The sucking or lambent-sucking buccal apparatus is a morphological adaptation of this apparatus to the diet of these insects, which is based on sugary liquids, represented in particular by the nectar of flowers.
To better fulfill this role, some insects have more pronounced morphological adaptations. In the Apoidea, for example, the tibiae of the hind legs are dilated and have an external concavity, called cestella, in which the collected pollen accumulates and is kept in a small globular formation by bristles arranged along the edge of the basket.
Another morphological adaptation of the Apoidea is represented by an organ, called a brush, which is a formation of sturdy bristles placed on the rear legs, which the insect uses to clean the body and collect the pollen.
The mechanism of action that allows the attraction between insect and flower is multifactorial and very diversified but, according to recent research, it would seem that the flowers are able to signal the availability of nectar inside them by modulating their electric field.
In fact, flowers have a weak negative electric charge, while, on the contrary, pollinating insects have a positive charge. He went through specific investigations and discovered that when an insect settles on them, consuming the nectar present, their electric field is modified. In this way, the insects could select the flowers that are worth resting on.
There are many pollinating or pollinating insects and in addition to the more famous Apis (including the Apis mellifera) and the Bombus, they generally belong to the following systematic categories:
– Hymenoptera: Api (Anthophila) in the superfamily Apoidea; the superfamilies Chalcidoidea (Agaonidae) and Vespoidea (Sphecidae, Vespidae and, occasionally, Formicidae);
– Lepidoptera: most of the species included in the order;
– Diptera: the Syrphidae, Bombyliidae and Calliphoridae families;
– Rincoti: the Anthocoridae and Miridae families
– Coleoptera: Tenebrionidae, Nitidulidae, Erotylidae, Chrysomelidae, Boganiidae, Curculionidae, …
Some pollinating insects can play their role of pollination with regard to several plant species while in some cases very high specialization relationships may exist.
The specialization can be so univocal that the cultivation of a plate without the presence of its pollinator makes its cultivation useless and sterile. This is the case of some species of Ficus, where each species has a specific pollinator (of the Agaonidae family) and vice versa, each hymenoptera deposits its eggs only in the fruit of a distinct Ficus species, or as in the case of some orchids with the their insect pollinators (a classic example is that between Ophrys speculum and Dasyscolia ciliata).

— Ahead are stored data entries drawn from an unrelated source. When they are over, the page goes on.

(** So does a page that was allocated, could not be mapped and was freed. *)
Lemma alloc_inv_unmapped b F ps T s T1 s1 p a n T2 s2 :
  pt_inv T s -> alloc_inv b F ps T s T1 s1 ->
  p ∈ pa_free (pmm s1) -> pa_free a = pa_free (pmm s1) ∖ {[p]} -> pa_managed a = pa_managed (pmm s1) ->
  updates hhdm (fun _ e => e) n T1 (set_pmm a s1) T2 s2 ->
  alloc_inv b F ps T s T2 (set_pmm (pmm_free_page p (pmm s2)) s2).
Proof using Type*.
  intros Hi AI Hp Ha Hma U.
  pose proof (ai_inv _ _ _ _ _ _ _ AI) as Hi1. pose proof (up_inv _ _ _ _ _ _ _ U) as Hi2.
  destruct (free_page_ok T1 s1 p Hi1 Hp) as (Hp0 & _).
  destruct (pa_free_page (pmm s2) p (pi_pmm _ _ _ Hi2) ltac:(lia)) as (Hia & Hm & Hf).
  assert (Hpm : p ∈ pa_managed (pmm s2)).
  { rewrite (up_managed _ _ _ _ _ _ _ U). simpl. rewrite Hma.
    apply pa_free_managed; [apply Hi1|done]. }
  assert (Hnew : forall q, T1 !! q = None -> is_Some (T2 !! q) -> q ∈ pa_free (pmm s1) /\ q <> p).
  { intros q Hq Hq2. pose proof (up_new _ _ _ _ _ _ _ U q Hq2 Hq) as Hin. simpl in Hin. set_solver. }
  pose proof (up_free _ _ _ _ _ _ _ U) as Hf2. simpl in Hf2.
  assert (HpT1 : T1 !! p = None) by (by apply (fresh_page hhdm T1 s1)).
  constructor; simpl.
  - eapply same_config_trans; [apply AI|].
    destruct (up_config _ _ _ _ _ _ _ U) as (a' & m & t & ->). by eexists _, m, t.
  - apply pt_inv_pmm; [done..|]. intros q l Hq. rewrite Hf. pose proof (pi_used _ _ _ Hi2 q l Hq).
    assert (q <> p); [|set_solver]. intros ->. by destruct (Hnew p HpT1 ltac:(by rewrite Hq)).
  - etrans; [apply AI|apply U].
  - intros q Hq Hn. destruct (T1 !! q) as [l|] eqn:E.
    + apply (ai_new _ _ _ _ _ _ _ AI); [by rewrite E|done].
    + apply (ai_free _ _ _ _ _ _ _ AI). by apply Hnew.
  - apply AI.
  - intros q Hq. destruct (ai_page _ _ _ _ _ _ _ AI q Hq) as (Hqf & Hqn & HqT & Hqz).
    assert (HqT2 : T2 !! q = None).
    { destruct (T2 !! q) eqn:E; [|done]. exfalso. by apply Hqn, Hnew; [|rewrite E]. }
    split_and!; [done| |done|].
    + rewrite Hf. assert (q <> p) by congruence. set_solver.
    + intros i Hir. rewrite (up_data _ _ _ _ _ _ _ U); [by apply Hqz|].
      apply (nontable_outside T2 s2); [done|by apply (free_page_ok T s)|done..].
  - rewrite Hf. pose proof (ai_free _ _ _ _ _ _ _ AI). set_solver.
  - intros q [Hq|[Hq|[l Hq]]]%(ai_kept _ _ _ _ _ _ _ AI).
    + rewrite Hf. destruct (decide (q = p)) as [->|Hqp]; [left; set_solver|].
      destruct (up_kept _ _ _ _ _ _ _ U q) as [?|?]; [simpl; set_solver|left; set_solver|by right; right].
    + by right; left.
    + right; right. exists l. eapply lookup_weaken; [done|apply U].
  - rewrite Hm, (up_managed _ _ _ _ _ _ _ U). simpl. rewrite Hma. apply AI.
  - intros w Hw. change (pte (set_pmm _ s2) w) with (pte s2 w).
    rewrite (up_pte _ _ _ _ _ _ _ U w Hw). by apply (ai_pte _ _ _ _ _ _ _ AI).
Qed.

Lemma alloc_inv_config b F ps T s T' s' :
  alloc_inv b F ps T s T' s' -> using_nx (vmm_config s') = using_nx (vmm_config s).
Proof using Type. intros [(a & m & t & ->) _ _ _ _ _ _ _ _ _]. done. Qed.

In addition to specific cases and super specialization, the relationship between pollinating insects and plants is so important that the decline in pollinator populations is a major ecological problem in general but also an economic difficulty for fruit crops.
In fact, pollinating insects play an important role in fruit-growing and horticulture and the decrease in the density of pollinator populations can lead to drastic reductions in fruit or vegetable production.
In fact, the relationship between plant species and pollinator insects is often of a mutualistic type; thus insects get nourishment from the flowers of the plants they visit, which, in turn, ensure their generational continuity through their pollination.
This relationship is so important worldwide that this index is taken into consideration as a biological indicator in environmental monitoring.